4.) Give Millennials the keys but let them drive the car

Millennials are a tricky generation.  They want the convenience when it comes to purchasing, but once the deal is done, they want to be left alone.  I remember as soon as I bought my new car, being hounded by emails only to be aggravated with the company.  I had the tools to ask my own questions –  if I had any – and receiving a few emails a day made me want to run for the door.  When I wondered how to integrate my smart phone with my car, I pulled out my manual and figured it out.  It may be more work and even contradict our desire for convenience, but we want it done on our own terms.  Be too pushy and we are out almost as fast as if you screw us over.

5.) Brand loyalty is ride or die

Millennials are loyal to a fault, but screw us over and we are out faster than you can say loyalty.  Customer service, social responsibility and product quality are all factors in what push Millennials in their loyalty to a brand.  It’s no surprise that Apple is the top of the list for Millennial brand loyalty.
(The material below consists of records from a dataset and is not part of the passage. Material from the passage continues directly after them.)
(** * keepalived signals framework (lib/signals.c)

    A shallow embedding of the signal dispatch subsystem: the registration
    table, the self-pipe, the remembered dispositions and the lifecycle
    operations, over an explicit model of the part of the operating system
    the code talks to (signal dispositions, the signal mask, descriptors and
    pipes).

    Conventions.
    - [int] values are [Z]; no arithmetic of the file can overflow.
    - Function pointers are values of [fptr]; [SIG_DFL] is the null pointer,
      as in C, where [SIG_DFL] is the null pointer constant cast to a handler.
    - Context pointers are addresses in [Z], null is [0].
    - The build modelled is the production one ([NDEBUG] defined, so
      [assert] expands to nothing and [DBG] prints nothing).
    - Callbacks are code of the application; running one is recorded as a
      [Call] event on the trace, and it is assumed not to re-enter the
      subsystem.
    - The C library accepts only some signal numbers in [sigaddset],
      [sigdelset] and [sigaction] ([libc_accepts]); [sigfillset] gives the
      accepted ones, and the kernel never blocks SIGKILL or SIGSTOP.
      [sigismember] is set membership: the file asks it only about the
      numbers 1 to [SIGRTMAX]. *)

From stdpp Require Import base numbers option list list_numbers strings gmap sets.

Local Open Scope Z_scope.

(** ** Constants of the platform and of the build configuration *)

Class Platform := {
  (** [_WITH_JSON_] *)
  WITH_JSON : bool;
  (** [_NSIG] and [__SIGRTMAX], when the C library defines them *)
  macro_NSIG : option Z;
  macro_SIGRTMAX : option Z;
  (** [SIGRTMAX], the run-time upper bound of the realtime signals *)
  SIGRTMAX : Z;
  SIGHUP : Z;
  SIGINT : Z;
  SIGILL : Z;
  SIGBUS : Z;
  SIGFPE : Z;
  SIGKILL : Z;
  SIGUSR1 : Z;
  SIGSEGV : Z;
  SIGUSR2 : Z;
  SIGTERM : Z;
  SIGCHLD : Z;
  SIGSTOP : Z;
  (** [SIGJSON], declared in vrrp_json.h; read only when [WITH_JSON] *)
  SIGJSON : Z;
  SA_RESTART : Z;
  SA_SIGINFO : Z;
  (** [HAVE_PIPE2] *)
  HAVE_PIPE2 : bool;
  (** the signal numbers the C library accepts in [sigaddset], [sigdelset]
      and [sigaction]; for the others these calls return -1 and do nothing *)
  libc_accepts : Z → bool;
}.

(** Linux on x86 with the GNU C library, built without and with JSON
    support.  The library accepts the numbers 1 to [_NSIG - 1] = 64 except
    32 and 33, which it keeps for its own use. *)
Definition linux (json : bool) : Platform := {|
  WITH_JSON := json;
  macro_NSIG := Some 65;
  macro_SIGRTMAX := Some 64;
  SIGRTMAX := 64;
  SIGHUP := 1;
  SIGINT := 2;
  SIGILL := 4;
  SIGBUS := 7;
  SIGFPE := 8;
  SIGKILL := 9;
  SIGUSR1 := 10;
  SIGSEGV := 11;
  SIGUSR2 := 12;
  SIGTERM := 15;
  SIGCHLD := 17;
  SIGSTOP := 19;
  SIGJSON := 36;
  SA_RESTART := 268435456;
  SA_SIGINFO := 4;
  HAVE_PIPE2 := true;
  libc_accepts := λ sig, (1 <=? sig) && (sig <? 65) && negb ((sig =? 32) || (sig =? 33));
|}.

(** ** Pointers, events *)

Inductive fptr :=
  | SIG_DFL                (* address 0, also the null function pointer *)
  | SIG_IGN                (* address 1 *)
  | SIG_ERR                (* address -1 *)
  | Fn_signal_handler      (* address of the static trampoline *)
  | Fn (a : positive).     (* address of a function of the application *)

#[global] Instance fptr_eq_dec : EqDecision fptr.
Proof. solve_decision. Defined.

Definition NULL : fptr := SIG_DFL.

Abbreviation vptr := Z.

Definition NULLV : vptr := 0.

Inductive event :=
  | Log_invalid_signo (signo max : Z)   (* "Invalid signal number ..." *)
  | Log_write_bug                       (* "BUG - write to signal_pipe[1] error" *)
  | Log_pipe_bug                        (* "BUG - pipe in signal_handler_init failed" *)
  | Call (f : fptr) (v : vptr) (sig : Z).

#[global] Instance event_eq_dec : EqDecision event.
Proof. solve_decision. Defined.

(** ** The operating system *)

(** [struct sigaction]; [sa_mask] is empty in every action the file
    installs and is left out. *)
Record sigaction_t := {
  sa_handler : fptr;
  sa_flags : Z;
}.

#[global] Instance sigaction_t_eq_dec : EqDecision sigaction_t.
Proof. solve_decision. Defined.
Their product quality is fantastic, and even when something goes awry their customer service really makes up for it. (There’s also no surprise that Apple is one of the Top 10 Companies for CSR according to Forbes.) I remember an inconvenience this past spring where my iPhone stopped working.  I was leaving to go on a conference out of town and my phone needed to be cleared.  I lost everything – but the great customer service I got had me looking at the experience as needing a purge rather than being pissed I lost my photos. Apple is one of my “love marks” – brands that an individual considers themselves in love with and has exceptional loyalty to.  Even though I hear some smart phones have surpassed the iPhone I can’t find myself ready to switch – and that is quintessential Millennial loyalty.
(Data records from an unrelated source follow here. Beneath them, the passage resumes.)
(** X16. With one slot or more, when every request is answered or fails with
    an [httpx.HTTPError], [main] returns after exactly one request, with
    "GET", for each of the URLs of the entries without their duplicates. *)
Theorem main_probes_each_url_once typed blank cline tline rest out :
  Forall (fun l => strip l <> "") typed -> typed <> [] -> strip blank = "" ->
  let urls := first_occurrences (add_scheme <$> (strip <$> typed)) in
  let concurrency :=
    if decide (strip cline = "") then 5%Z else default 5%Z (int_of_str (strip cline)) in
  let timeout :=
    if decide (strip tline = "") then 5%Q else default 5%Q (float_of_str (strip tline)) in
  (1 <= concurrency)%Z -> captured w timeout "GET" urls ->
  let m := run_main (mkConsole (typed ++ blank :: cline :: tline :: rest) out) in
  main_end m = Exits /\
  main_requests m ≡ₚ (fun u => ("GET", u)) <$> urls /\
  NoDup (main_requests m).
Proof.
  intros Htyped Hne Hblank urls concurrency timeout Hc Hcap m.
  destruct (main_outcome typed blank cline tline rest out Htyped Hne Hblank)
    as (Hreq & Hend & _).
  fold m urls concurrency timeout in Hreq, Hend. rewrite Hreq, Hend. clear Hreq Hend.
  destruct (run_probe_returns w sched urls concurrency timeout "GET" Hc Hcap)
    as (rs & s & Hrun & Hlen & _).
  unfold run_probe, requests_issued.
  pose proof (run_probe_loop_issued w sched urls concurrency timeout "GET") as Hiss.
  rewrite Hrun in *. simpl in *.
  apply run_probe_loop_returned in Hrun as (_ & _ & Ht & _).
  rewrite Ht, requested_all_done in Hiss by done.
  split; [done|]. split; [done|]. rewrite Hiss.
  apply NoDup_fmap_2; [by intros ? ? [= ->]|]. apply first_occurrences_NoDup.
Qed.

(** X17. When the input ends before [main] has read all it asks for (in the
    URLs, at the question about the concurrency or at the one about the
    timeout), [main] ends with [EOFError] and makes no request: the
    [except ValueError] around the two questions does not catch it. *)
Theorem main_input_ends_early typed blank cline out :
  Forall (fun l => strip l <> "") typed -> strip blank = "" ->
  (main_end (run_main (mkConsole typed out)) = Crashes EOFError /\
   main_requests (run_main (mkConsole typed out)) = []) /\
  (typed <> [] ->
   (main_end (run_main (mkConsole (typed ++ [blank]) out)) = Crashes EOFError /\
    main_requests (run_main (mkConsole (typed ++ [blank]) out)) = []) /\
   (main_end (run_main (mkConsole (typed ++ [blank; cline]) out)) = Crashes EOFError /\
    main_requests (run_main (mkConsole (typed ++ [blank; cline]) out)) = [])).
Proof.
  intros Htyped Hblank. split.
  - unfold main. rewrite print_mkConsole.
    by destruct (get_urls_from_input_eof typed
                   (out ++ ["=== HTTP Frequency ===" +:+ newline]) Htyped) as [out' ->].
  - intros Hne. unfold main. rewrite !print_mkConsole.
    rewrite !get_urls_from_input_returns by done.
    destruct typed as [|l typed]; [done|]. rewrite !fmap_cons. cbn [first_occurrences].
    split; [done|].
    unfold read_concurrency. rewrite input_mkConsole.
    by destruct (decide (strip cline = "")); [|destruct (int_of_str (strip cline))].
Qed.
End MainFacts.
6.) Don’t count out the power of research and old fashioned word-of-mouth

Millennials research everything.  When I was looking for a doctor, I researched the doctor that was recommended to me.  Remember making college class schedules only to explore ratemyprofessors.com? Well even into adulthood Millennials look to research anything they are about to purchase.  But if they can’t get to Yelp or other consumer review sites, they look to recommendations of others, and that could be the best tool for brands today.  I remember Chipotle being recommended to me, and the quality and experience backed up the recommendation.  I have now become an avid ambassador for Chipotle and find any other competitor second-rate.  I’m not ashamed to admit it.  I remember someone who recommended Salsarita’s – a Chipotle competitor – only to be disappointed and never return.  What’s even more profound is that I don’t rely on that person’s recommendations.  What is profound about research and recommendations is that it is telling of Millennial follow through.  Finding research and recommendations that are crappy – Millennials will rarely entertain trying it out for themselves.  This means word-of-mouth can spread to make or break a company.

So all-in-all marketing to Millennials is proving to be an evolving process that may completely shift how all individuals are greeted with companies’ products and services.